Warum die richtige Diagnose so entscheidend ist


Eine Fehldiagnose ADHS kann gravierende Folgen haben. Wer in Wahrheit an einem traumatisierten Nervensystem leidet, braucht keine reine Medikation gegen ADHS, sondern vor allem Trauma- und Nervensystem-orientierte Therapieansätze. Dazu gehören:


  • Traumatherapie


  • Regulation des Nervensystems durch Atemübungen, Achtsamkeit und Körperarbeit


  • Stabilisierungstechniken, um sich im Alltag sicherer zu fühlen


  • Psychoedukation, um zu verstehen, dass die Symptome normale Reaktionen auf Überlastung sind


Die falsche Behandlung kann dagegen dazu führen, dass sich Betroffene noch mehr in Selbstzweifeln verstricken, weil Medikamente wenig oder nur kurzfristig helfen.

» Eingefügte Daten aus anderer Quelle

(* ===== verification/Prelude.v ===== *)
(** * The DISCO client node: a verification of the block device driver

    The repository (src/BlockDeviceDriver2) is the Linux kernel client of a distributed
    block store.  A volume is a block device; an IO request of the block layer becomes
    an [io_request_t], which is split into segment requests; a segment obtains the
    metadata of its blocks (which datanodes store them) from a namenode, and a payload
    request per metadata item reads or writes the blocks on up to three datanodes with
    a datanode request each; when the datanodes have answered, the user is told and
    the result is reported to the namenode.

    ** The parts and where they are modelled

    - IO requests of a volume and their conflicts (io_manager/ioreq_ovlp.c,
      discoC_IOReqPool.c, parts of discoC_IORequest.c and discoC_IO_Manager.c):
      [IOReqOvlp] has the comparison of two requests, [IOReqPool] the state (requests,
      overlap items shared by two lists, running and waiting pool) and every operation
      on it, [IOReqSched] the invariant and the theorems.
    - The way from the block layer to the IO requests and back (drv_blkdev.c, the request
      list of a volume in vdisk_manager/volume_manager.c, io_manager/io_worker_manager.c,
      ioReq_commit_user of discoC_IORequest.c): [IOWorker] has the block requests, the list
      of the volume, merging and cutting, the worker threads and the answers, one step per
      critical section; [IOWorkerSpec] the sectors and merging, [IOWorkerRun] the count of
      references, [IOWorkerLife] the list and the io threads, [IOWorkerMain] the invariant of
      runs and the theorems.
    - The work of one IO request (discoC_IORequest.c): [IORequest] has the sector masks,
      the split into segments and the counters that join the segments again; these are
      interleaved step by step, since completions run in several threads.
    - The copies between the block layer's segments and the buffers of a request
      (discoC_IOReq_copyData_func.c): [CopyData], with the theorems about writes and
      allocation in [CopyDataSpec] and about reads in [CopyDataRead]; [Bytes] is the
      memory they work on.
    - Segment requests, their callbacks and leaf requests (discoC_IOSegment_Request.c,
      discoC_ioSegReq_mdata_cbfn.c, discoC_ioSegReq_udata_cbfn.c,
      discoC_IOSegLeaf_Request.c): [IOSegReq]; reads in [IOSegReqSpec], writes and
      partial writes in [IOSegReqWrite], failures in [IOSegReqErr].
    - Commit decisions of one metadata item (metadata_manager/metadata_manager.c):
      [MDataCommit]; the items of a request and their queries and updates in the cache
      (metadata_manager/metadata_cache.c): [MDItems] and [MDCache].
    - The metadata cache (common/cache.c): [MetaCache] has
      the heap of leaves, pools and lists, [MetaCacheLRU] the invariant and the order of
      use, [MetaCachePools] the budget over several volumes; [RadixTree] is the tree under
      it, proved to implement a finite map.
    - The bitmap of written blocks of a volume, which decides between first writes and
      overwrites and is filled from an answer of the namenode
      (discoNN_client/discoC_NNC_ovw.c): [Ovw] has the bitmaps, the worker and the receiver, [OvwSpec] the bit
      operations and the ownership invariant, [OvwRun] the theorems about runs.
    - Requests to the namenode (discoNN_client/discoC_NNMData_Request.c, discoC_NNMDReqPool.c, discoC_NNC_worker.c,
      discoC_NNC_workerfunc.c, the answers in discoC_NNAck_acquireMD.c and discoC_NNAck_reportMD.c, submission and
      retries of discoC_NNC_Manager.c): [NNClient] has the requests, their pool, the queues and every handler, with the
      lists of [Buckets]; [NNClientSpec] has the invariant and how one request is opened and changed, [NNClientLife] the handlers one by
      one, [NNClientRun] the theorems about runs.
    - Flow control (flowcontrol/FlowControl.c): [FlowControl] has what the client remembers of every server, and the slots
      and rates of the namenode; [FlowControlSpec] the theorems.
    - The wire protocols: datanode packets ([DNProto], [DNProtoSpec]), namenode requests and
      answers ([NNProto], [NNProtoSpec]), reports to the namenode ([NNReport],
      [NNReportSpec]).
    - Payload requests (payload_manager/payload_request.c, payload_Req_IODone.c, the
      submission in payload_manager.c, the request creation of
      discoDN_client/discoC_DNC_Manager.c): [PLReqIO] has the state and the handlers,
      [PLReqLife] the safety theorems and [PLReqTotal] the theorems about termination;
      payload_manager/Read_Replica_Selector.c is [ReplicaSelector].
    - The state machines that guard each kind of request: [Fsm] states what a machine is
      and proves the generic facts (a grant that excludes itself is given once, ...);
      [IOReqFsm], [IOSegReqFsm], [PLReqFsm], [DNUDReqFsm] (with the cancellation loop of
      discoC_DNUData_Request.c), [NNMDReqFsm], [ConnFsm] (connections, and the driver
      table of drv_fsm.c) and [SpaceChunkFsm] translate the machines of the directories
      io_manager, payload_manager, discoDN_client, discoNN_client, connection_manager and
      metadata_manager.
    - Shared codecs (common/common_util.c): [CommonUtil].  [Loops] has while loops
      with a measure.

    The parts call each other as in the code: [IOReqPool] uses [IOReqOvlp] and the
    machine of [IOReqFsm]; [IORequest] uses the machine for the joins; [PLReqIO] uses
    [PLReqFsm] and the commit functions of [MDataCommit]; [IOSegReq] uses [IOSegReqFsm],
    the items of [MDItems] and the report check of [NNReport]; [MDCache] joins [MDItems]
    with the cache of [MetaCache]; [NNClient] asks [FlowControl] and uses [NNMDReqFsm] and [NNProto].  Where a component calls one that another file models,
    its state holds the log of the calls, and its theorems speak about that log.

    ** How C becomes Gallina

    A machine integer is a [Z]; a conversion to w bits is written where the code
    converts ([u32], [s32], ...).  An enumeration is an inductive type, with its numbers
    where the code uses them.  A function on an object is a function on a record; the
    objects the code shares between lists (requests, overlap items) live in finite maps
    and the lists hold their keys.  Functions with effects on a payload request are
    threads ([thread], below): they return, they block for ever, or they touch memory
    they do not own, so that a theorem can say that a handler returns.  Loops are
    structural where the code loops over a list or counts down, and take fuel where they
    do not; every theorem about such a function states that the fuel given by the
    definitions is enough (the split of a request: one turn per block and one to stop;
    the replica selection: one turn per replica; draining the queues: one step per
    request; a walk in the radix tree: one turn per level; an update of the cache: one
    turn per entry it may evict).  The cancellation loop of a datanode request has no bound in the code;
    [DNUDReqFsm] gives its outcome for every state and shows a run that does not end.

    A handler of a payload request, and the critical section of a pool operation, is one
    atomic step; theorems quantify over all orders of the steps.  Where the code itself
    relies on single atomic instructions (the joins of [IORequest], the state machines)
    the steps are these instructions.

    ** What the theorems show

    - Scheduling: two conflicting requests never run together; a request runs at once
      exactly when it conflicts with no unfinished earlier one; the end of a request
      starts exactly the requests that waited for it alone; there is no circular wait
      and the queues drain.  These hold while the allocator delivers; a failed
      allocation of an overlap item is shown to break the exclusion.
    - IO workers: the io requests the workers submit are exactly the sectors put on the list of
      the volume, in their order, each within the limit of one io request; a block request is answered once and not
      before its io requests have committed; no request is left on
      the list without a thread that will look at it; the test for an idle volume is exact.
      Two theorems show defects: a failed submission leaves requests that are never answered,
      and the failure of one part of a cut request can be overwritten by the success of the other.
    - One request: the masks are exact, the segments partition the blocks, and exactly
      one completion passes the request on.
    - Commits: at most one commit to the user and to the server; a success is durable;
      the server hears of settled writes only; a read stops waiting exactly when it
      has data or only errors.
    - Payload requests: one outcome per request, given exactly when it is freed; a
      write whose replicas answered is finished and no handler of it blocks; the first
      data completes a read; the replica selection picks a usable datanode.  Four
      theorems show defects: timed-out writes and failed reads that never end, a
      timer that waits for itself, a freed request that is still linked.
    - Segments: a read, a write and a partial write each tell their IO request one result
      and one end, at the right moment, for every order of the callbacks; a partial write
      reads everything before it writes.  Two theorems and a few runs show where outdated
      metadata and failing reads break this.
    - Copies: after a write the buffer holds exactly the user's bytes, after a read the
      user's segments hold exactly the blocks, and a partial write keeps the sectors it
      does not cover.
    - Metadata: the radix tree is a finite map; the cache returns exactly what was put in and not
      evicted or invalidated, evicts the least recently used entry first, stays in its
      budget and never touches freed memory; a query yields items that cover the blocks
      asked for, in order, with the locations stored.
    - Protocols: what one side packs the other side reads back; a namenode's answer is
      parsed into items over the requested blocks; a report holds exactly the failed
      replicas.
    - Bitmaps of written blocks: a range is marked exactly; bitmaps and requests are neither
      used after they were freed nor lost, under stated conditions on the order of the
      threads; an answer of the namenode received in pieces sets exactly the bits of its
      ranges.  Runs outside of these conditions lose the answer, leak or use freed memory.
    - Requests to the namenode: after any order of submissions, timers, worker steps, answers, retries and frees each caller was told
      one end or still owns one request; pool, queues and counters agree; no step faults or blocks.  The conditions for this
      are stated, and one theorem shows that timeouts of requests from number 4001 on violate memory without them.
    - Flow control: what is known of a server is exactly its history; the slots of the namenode are counted exactly and
      bounded; how timeouts lower the limits, and that a datanode that timed out stays avoided.
    - State machines: order of the life cycle, exclusion of competing outcomes
      (acknowledgement or cancellation, response or timeout, commit once), finality.
    - Codecs: round trips of packed locations, byte order and addresses, and the
      exact meaning of the sector-skip functions.

    ** Not modelled

    Kernel threads, sockets, memory pools, locks and printing; the loops of the
    datanode workers around the handlers; attaching and detaching of volumes, and the configuration; the storage
    pool of pre-allocated space (only its state machines are modelled) and erasure
    coding, which are compile-time options that are off (DISCO_PREALLOC_SUPPORT,
    DISCO_ERC_SUPPORT); time stamps for statistics; simulators, tests and tools.

    ** What is left

    Modelled in this order: scheduling, the io workers, splitting, copying, segments, commits, payload requests, the
    metadata cache and its tree, the protocols, the machines, the codecs, the bitmaps, flow control, the requests to the
    namenode.  Left: the pools and workers of the datanode client, which repeat the scheme of the namenode client, the table of
    volumes and the connection manager.

    This file holds the shared vocabulary: machine integers, error numbers, tactics,
    bit fields, sums and runs of integers, threads. *)

From stdpp Require Export base numbers option list list_numbers strings gmap.
From Stdlib Require Export ZArith Lia.

Declare Scope disco_scope.
Delimit Scope disco_scope with disco.
#[global] Open Scope Z_scope.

Fazit: Mehr Aufmerksamkeit für das Nervensystem


Nicht jedes Konzentrationsproblem bedeutet automatisch ADHS. Und nicht jede Unruhe ist ein neurologisches Defizit. Oft ist es das Ergebnis eines Nervensystems, das durch Trauma oder Dauerstress überfordert ist.


Die Frage sollte daher nicht nur lauten: „Habe ich ADHS?“ – sondern auch: „Könnten meine Symptome ein Zeichen dafür sein, dass mein Nervensystem seit Jahren im Überlebensmodus steckt?“


Wer diese Perspektive einnimmt, öffnet sich einem völlig neuen Weg der Heilung – nicht über Stimulanzien allein, sondern über Regulation, Selbstfürsorge und die Aufarbeitung tieferer Verletzungen.


Quellenangaben


Johnson, J., et al. (2021). Misdiagnosis and missed diagnosis of adult attention–deficit/hyperactivity disorder. BJPsych Advances. Cambridge University Press.


National Academies of Sciences, Engineering, and Medicine (2023). Impact of Misdiagnosis, Bias, and Stigma. In: Identifying and Supporting Children with ADHD: A Resource for Clinicians. NCBI Bookshelf.


ADD.org. (2022). Is ADHD Overdiagnosed in Adults? Attention Deficit Disorder Association.


PTSD UK. (2022). Can PTSD be mistaken for ADHD? PTSD UK – Nonprofit Organisation.


La Concierge Psychologist. (2023). The Difference Between ADHD and PTSD-Related Executive Dysfunction.


Dobrosavljevic, M., et al. (2022). Miss. Diagnosis: A Systematic Review of ADHD in Adults. Frontiers in Psychiatry, 13:879435.